╔══
(* ===== verification/ApiTypes.v ===== *)
(** * The HTTP contracts (crates/api/src/lib.rs, crates/api/src/workflow.rs)

    The request bodies and resources of the API, one record or enumeration per
    type of the crate [crono_api], in the module [api] as the server writes
    them.  Timestamps are RFC 3339 texts. *)

From S2P Require Import Prelude Json Domain Db Store.
From Stdlib Require Import SpecFloat String.
From stdpp Require Import base numbers.

Local Open Scope Z_scope.

Module api.

Record Page (T : Type) : Type := mkPage {
  pg_items : list T;
  pg_next_cursor : option string;
}.
Arguments mkPage {T}.
Arguments pg_items {T}.
Arguments pg_next_cursor {T}.

Record CreateNamespaceRequest : Type := mkCreateNamespaceRequest {
  cnr_name : string;
}.

Record NamespaceResource : Type := mkNamespaceResource {
  nr_id : Uuid;
  nr_name : string;
  nr_created_at : string;
}.

Record CreateQueueRequest : Type := mkCreateQueueRequest {
  cqr_name : string;
  cqr_description : option string;
}.

Record UpdateQueueRequest : Type := mkUpdateQueueRequest {
  uqr_name : string;
  uqr_description : option string;
  uqr_enabled : bool;
}.

Record QueueResource : Type := mkQueueResource {
  qr_id : Uuid;
  qr_name : string;
  qr_description : option string;
  qr_enabled : bool;
  qr_system : bool;
  qr_created_at : string;
  qr_updated_at : string;
}.

Inductive ExecutorKind : Type := EK_Noop | EK_Process | EK_Shell.

Record CreateJobRequest : Type := mkCreateJobRequest {
  cjr_name : string;
  cjr_queue_id : Uuid;
  cjr_executor : ExecutorKind;
  cjr_executable : option string;
  cjr_shell_command : option string;
  cjr_arguments : list string;
  cjr_inputs : value;
  cjr_idempotent : bool;
  cjr_dry_run : bool;
  cjr_max_attempts : Z;
  cjr_retry_initial_seconds : Z;
  cjr_retry_max_seconds : Z;
  cjr_retry_multiplier : spec_float;
  cjr_retry_jitter : spec_float;
}.

Record UpdateJobRequest : Type := mkUpdateJobRequest {
  ujr_name : string;
  ujr_queue_id : Uuid;
  ujr_executor : ExecutorKind;
  ujr_executable : option string;
  ujr_shell_command : option string;
  ujr_arguments : list string;
  ujr_inputs : value;
  ujr_idempotent : bool;
  ujr_dry_run : bool;
  ujr_max_attempts : Z;
  ujr_retry_initial_seconds : Z;
  ujr_retry_max_seconds : Z;
  ujr_retry_multiplier : spec_float;
  ujr_retry_jitter : spec_float;
}.

Record JobResource : Type := mkJobResource {
  jr_id : Uuid;
  jr_namespace_id : Uuid;
  jr_namespace : string;
  jr_name : string;
  jr_qualified_name : string;
  jr_executor : ExecutorKind;
  jr_queue_id : Uuid;
  jr_queue : string;
  jr_executable : option string;
  jr_shell_command : option string;
  jr_arguments : list string;
  jr_inputs : value;
  jr_idempotent : bool;
  jr_dry_run : bool;
  jr_max_attempts : Z;
  jr_retry_initial_seconds : Z;
  jr_retry_max_seconds : Z;
  jr_retry_multiplier : spec_float;
  jr_retry_jitter : spec_float;
  jr_created_at : string;
  jr_updated_at : string;
}.

Record CreateTargetRequest : Type := mkCreateTargetRequest {
  ctr_name : string;
  ctr_arguments : list string;
  ctr_inputs : value;
}.

Record UpdateTargetRequest : Type := mkUpdateTargetRequest {
  utr_name : string;
  utr_arguments : list string;
  utr_inputs : value;
}.

Record TargetResource : Type := mkTargetResource {
  tr_id : Uuid;
  tr_namespace_id : Uuid;
  tr_namespace : string;
  tr_name : string;
  tr_qualified_name : string;
  tr_arguments : list string;
  tr_inputs : value;
  tr_created_at : string;
  tr_updated_at : string;
}.

Record CreateTargetSetRequest : Type := mkCreateTargetSetRequest {
  ctsr_name : string;
  ctsr_target_ids : list Uuid;
  ctsr_inputs : value;
}.

Record UpdateTargetSetRequest : Type := mkUpdateTargetSetRequest {
  utsr_name : string;
  utsr_target_ids : list Uuid;
  utsr_inputs : value;
}.

Record TargetReference : Type := mkTargetReference {
  tref_id : Uuid;
  tref_name : string;
}.

Record TargetSetResource : Type := mkTargetSetResource {
  tsr_id : Uuid;
  tsr_namespace_id : Uuid;
  tsr_namespace : string;
  tsr_name : string;
  tsr_qualified_name : string;
  tsr_targets : list TargetReference;
  tsr_inputs : value;
  tsr_created_at : string;
  tsr_updated_at : string;
}.

Inductive ExecutionTarget : Type :=
| ET_Target (id : Uuid)
| ET_TargetSet (id : Uuid).

Inductive ExecutionTargetResource : Type :=
| ETR_Target (id : Uuid) (name : string)
| ETR_TargetSet (id : Uuid) (name : string).

Inductive MisfirePolicy : Type := MP_RunLate | MP_Skip | MP_GracePeriod.

Inductive CatchupPolicy : Type := CP_Skip | CP_RunOnce | CP_CatchUp.

Record CreateScheduleRequest : Type := mkCreateScheduleRequest {
  csr_name : string;
  csr_job_id : Uuid;
  csr_target : ExecutionTarget;
  csr_inputs : value;
  csr_cron_expression : option string;
  csr_execute_at : option string;
  csr_timezone : string;
  csr_misfire_policy : MisfirePolicy;
  csr_misfire_grace_seconds : option Z;
  csr_catchup_policy : CatchupPolicy;
  csr_max_catchup_runs : Z;
  csr_max_catchup_age_seconds : Z;
}.

Record ScheduleResource : Type := mkScheduleResource {
  sr_id : Uuid;
  sr_namespace_id : Uuid;
  sr_namespace : string;
  sr_name : string;
  sr_job_id : Uuid;
  sr_job : string;
  sr_target : ExecutionTargetResource;
  sr_inputs : value;
  sr_cron_expression : option string;
  sr_execute_at : option string;
  sr_timezone : string;
  sr_enabled : bool;
  sr_next_run_at : option string;
  sr_last_run_at : option string;
  sr_misfire_policy : MisfirePolicy;
  sr_misfire_grace_seconds : option Z;
  sr_catchup_policy : CatchupPolicy;
  sr_max_catchup_runs : Z;
  sr_max_catchup_age_seconds : Z;
  sr_revision : Z;
  sr_created_at : string;
  sr_updated_at : string;
}.

Record UpdateScheduleRequest : Type := mkUpdateScheduleRequest {
  usr_revision : Z;
  usr_enabled : bool;
}.

Record CreateRunRequest : Type := mkCreateRunRequest {
  crr_request_id : Uuid;
  crr_job_id : Uuid;
  crr_target : ExecutionTarget;
  crr_inputs : value;
}.

Record RerunRequest : Type := mkRerunRequest {
  rr_request_id : Uuid;
}.

Inductive RunTriggerSource : Type := TS_Unknown | TS_Api | TS_Scheduler | TS_Rerun.

Inductive RunStatus : Type := RS_PendingDispatch | RS_Queued | RS_Running | RS_RetryWait | RS_Succeeded | RS_Failed | RS_Dead | RS_Skipped | RS_Cancelled | RS_Unknown.

Record RunResource : Type := mkRunResource {
  run_id : Uuid;
  run_request_id : option Uuid;
  run_schedule_id : option Uuid;
  run_job_id : Uuid;
  run_job : string;
  run_namespace : string;
  run_job_name : string;
  run_target_id : Uuid;
  run_target : string;
  run_target_name : string;
  run_target_set : option string;
  run_queue : string;
  run_trigger_source : RunTriggerSource;
  run_trigger_actor : option string;
  run_rerun_of_run_id : option Uuid;
  run_rerunnable : bool;
  run_status : RunStatus;
  run_scheduled_at : string;
  run_created_at : string;
  run_triggered_at : string;
  run_queued_at : option string;
  run_started_at : option string;
  run_completed_at : option string;
  run_duration_ms : option Z;
  run_attempt_count : Z;
  run_max_attempts : Z;
  run_lateness_seconds : Z;
  run_terminal_reason : option string;
}.

Record RunEventResource : Type := mkRunEventResource {
  rer_event_type : string;
  rer_created_at : string;
}.

Inductive AttemptStatus : Type := AS_PendingDispatch | AS_Queued | AS_Running | AS_Succeeded | AS_Skipped | AS_Failed | AS_Dead | AS_Unknown.

Record RunAttemptResource : Type := mkRunAttemptResource {
  rar_id : Uuid;
  rar_worker_id : option string;
  rar_attempt : Z;
  rar_status : AttemptStatus;
  rar_started_at : option string;
  rar_completed_at : option string;
  rar_exit_code : option Z;
  rar_stdout_tail : option string;
  rar_stderr_tail : option string;
  rar_error : option string;
}.

Record RunBatchResource : Type := mkRunBatchResource {
  rbr_request_id : Uuid;
  rbr_runs : list RunResource;
}.

Inductive WorkerStatus : Type := WS_Online | WS_Stale | WS_Offline.

Record WorkerResource : Type := mkWorkerResource {
  wr_worker_id : string;
  wr_queue_id : Uuid;
  wr_queue : string;
  wr_concurrency : Z;
  wr_version : string;
  wr_status : WorkerStatus;
  wr_started_at : string;
  wr_last_seen_at : string;
  wr_active_executions : Z;
}.

Record WorkerDetailsResource : Type := mkWorkerDetailsResource {
  wdr_worker : WorkerResource;
  wdr_diagnostics : option WorkerDiagnostics;
}.

Record OverviewResource : Type := mkOverviewResource {
  or_namespaces : Z;
  or_jobs : Z;
  or_targets : Z;
  or_target_sets : Z;
  or_schedules : Z;
  or_runs : Z;
}.

Record DatabaseMonitorResource : Type := mkDatabaseMonitorResource {
  dmr_size_bytes : Z;
  dmr_connections : Z;
  dmr_pool_connections : Z;
  dmr_pool_idle_connections : Z;
  dmr_pool_max_connections : Z;
}.

Record PipelineMonitorResource : Type := mkPipelineMonitorResource {
  pmr_enabled_schedules : Z;
  pmr_due_schedules : Z;
  pmr_earliest_next_run_at : option string;
  pmr_outbox_pending : Z;
  pmr_outbox_oldest_seconds : Z;
  pmr_runs_queued : Z;
  pmr_runs_running : Z;
  pmr_active_worker_leases : Z;
  pmr_online_workers : Z;
}.

Record InstanceMonitorResource : Type := mkInstanceMonitorResource {
  imr_scheduler_last_poll_at : option string;
  imr_publisher_last_poll_at : option string;
}.

Record MonitorResource : Type := mkMonitorResource {
  mr_sampled_at : string;
  mr_database_available : bool;
  mr_nats_available : bool;
  mr_database : option DatabaseMonitorResource;
  mr_pipeline : option PipelineMonitorResource;
  mr_instance : InstanceMonitorResource;
}.

Record ErrorBody : Type := mkErrorBody {
  eb_code : string;
  eb_message : string;
  eb_field : option string;
}.

Record ErrorEnvelope : Type := mkErrorEnvelope {
  ee_error : ErrorBody;
}.

Inductive DependencyCondition : Type := DC_Success | DC_Failure | DC_Always.

Record WorkflowNodeRequest : Type := mkWorkflowNodeRequest {
  wnr_name : string;
  wnr_job_id : Uuid;
}.

Record WorkflowEdgeRequest : Type := mkWorkflowEdgeRequest {
  wer_from : string;
  wer_to : string;
  wer_condition : DependencyCondition;
}.

Record CreateWorkflowRequest : Type := mkCreateWorkflowRequest {
  cwr_name : string;
  cwr_description : option string;
  cwr_nodes : list WorkflowNodeRequest;
  cwr_edges : list WorkflowEdgeRequest;
}.

Record UpdateWorkflowRequest : Type := mkUpdateWorkflowRequest {
  uwr_revision : Z;
  uwr_name : string;
  uwr_description : option string;
  uwr_nodes : list WorkflowNodeRequest;
  uwr_edges : list WorkflowEdgeRequest;
}.

Record StartWorkflowRequest : Type := mkStartWorkflowRequest {
  swr_request_id : Uuid;
  swr_target : ExecutionTarget;
  swr_inputs : value;
}.

Record WorkflowNodeResource : Type := mkWorkflowNodeResource {
  wn_id : Uuid;
  wn_name : string;
  wn_job_id : Uuid;
}.

Record WorkflowEdgeResource : Type := mkWorkflowEdgeResource {
  we_from : string;
  we_to : string;
  we_condition : DependencyCondition;
}.

Record WorkflowResource : Type := mkWorkflowResource {
  wf_id : Uuid;
  wf_namespace_id : Uuid;
  wf_namespace : string;
  wf_name : string;
  wf_description : option string;
  wf_revision : Z;
  wf_nodes : list WorkflowNodeResource;
  wf_edges : list WorkflowEdgeResource;
  wf_created_at : string;
  wf_updated_at : string;
}.

Inductive WorkflowRunState : Type := WRS_Pending | WRS_Running | WRS_Succeeded | WRS_Failed | WRS_Cancelled.

Inductive WorkflowNodeRunState : Type := NRS_Pending | NRS_Ready | NRS_Running | NRS_Succeeded | NRS_Failed | NRS_Skipped | NRS_Cancelled | NRS_Unknown.

Record WorkflowChildRunResource : Type := mkWorkflowChildRunResource {
  wcrr_target_id : Uuid;
  wcrr_run_id : Uuid;
}.

Record WorkflowNodeRunResource : Type := mkWorkflowNodeRunResource {
  wnrr_id : Uuid;
  wnrr_workflow_node_id : Uuid;
  wnrr_name : string;
  wnrr_job_id : Uuid;
  wnrr_state : WorkflowNodeRunState;
  wnrr_runs : list WorkflowChildRunResource;
  wnrr_started_at : option string;
  wnrr_finished_at : option string;
}.

Record WorkflowRunResource : Type := mkWorkflowRunResource {
  wrun_id : Uuid;
  wrun_request_id : Uuid;
  wrun_workflow : WorkflowResource;
  wrun_target : ExecutionTarget;
  wrun_inputs : value;
  wrun_state : WorkflowRunState;
  wrun_cancellation_requested : bool;
  wrun_nodes : list WorkflowNodeRunResource;
  wrun_created_at : string;
  wrun_started_at : option string;
  wrun_finished_at : option string;
}.

(** [impl From<&WorkflowEdgeResource> for WorkflowEdgeRequest] *)
Definition edge_request (edge : WorkflowEdgeResource) : WorkflowEdgeRequest :=
  mkWorkflowEdgeRequest (we_from edge) (we_to edge) (we_condition edge).

End api.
╚══
**Task brief**
Copy out each line of the data above, exactly, if it lies between the line holding "3339 texts. *)" and the line holding "ujr_shell_command : option string;", inclusive; copy no other line.

**Solution below**
    them.  Timestamps are RFC 3339 texts. *)

From S2P Require Import Prelude Json Domain Db Store.
From Stdlib Require Import SpecFloat String.
From stdpp Require Import base numbers.

Local Open Scope Z_scope.

Module api.

Record Page (T : Type) : Type := mkPage {
  pg_items : list T;
  pg_next_cursor : option string;
}.
Arguments mkPage {T}.
Arguments pg_items {T}.
Arguments pg_next_cursor {T}.

Record CreateNamespaceRequest : Type := mkCreateNamespaceRequest {
  cnr_name : string;
}.

Record NamespaceResource : Type := mkNamespaceResource {
  nr_id : Uuid;
  nr_name : string;
  nr_created_at : string;
}.

Record CreateQueueRequest : Type := mkCreateQueueRequest {
  cqr_name : string;
  cqr_description : option string;
}.

Record UpdateQueueRequest : Type := mkUpdateQueueRequest {
  uqr_name : string;
  uqr_description : option string;
  uqr_enabled : bool;
}.

Record QueueResource : Type := mkQueueResource {
  qr_id : Uuid;
  qr_name : string;
  qr_description : option string;
  qr_enabled : bool;
  qr_system : bool;
  qr_created_at : string;
  qr_updated_at : string;
}.

Inductive ExecutorKind : Type := EK_Noop | EK_Process | EK_Shell.

Record CreateJobRequest : Type := mkCreateJobRequest {
  cjr_name : string;
  cjr_queue_id : Uuid;
  cjr_executor : ExecutorKind;
  cjr_executable : option string;
  cjr_shell_command : option string;
  cjr_arguments : list string;
  cjr_inputs : value;
  cjr_idempotent : bool;
  cjr_dry_run : bool;
  cjr_max_attempts : Z;
  cjr_retry_initial_seconds : Z;
  cjr_retry_max_seconds : Z;
  cjr_retry_multiplier : spec_float;
  cjr_retry_jitter : spec_float;
}.

Record UpdateJobRequest : Type := mkUpdateJobRequest {
  ujr_name : string;
  ujr_queue_id : Uuid;
  ujr_executor : ExecutorKind;
  ujr_executable : option string;
  ujr_shell_command : option string;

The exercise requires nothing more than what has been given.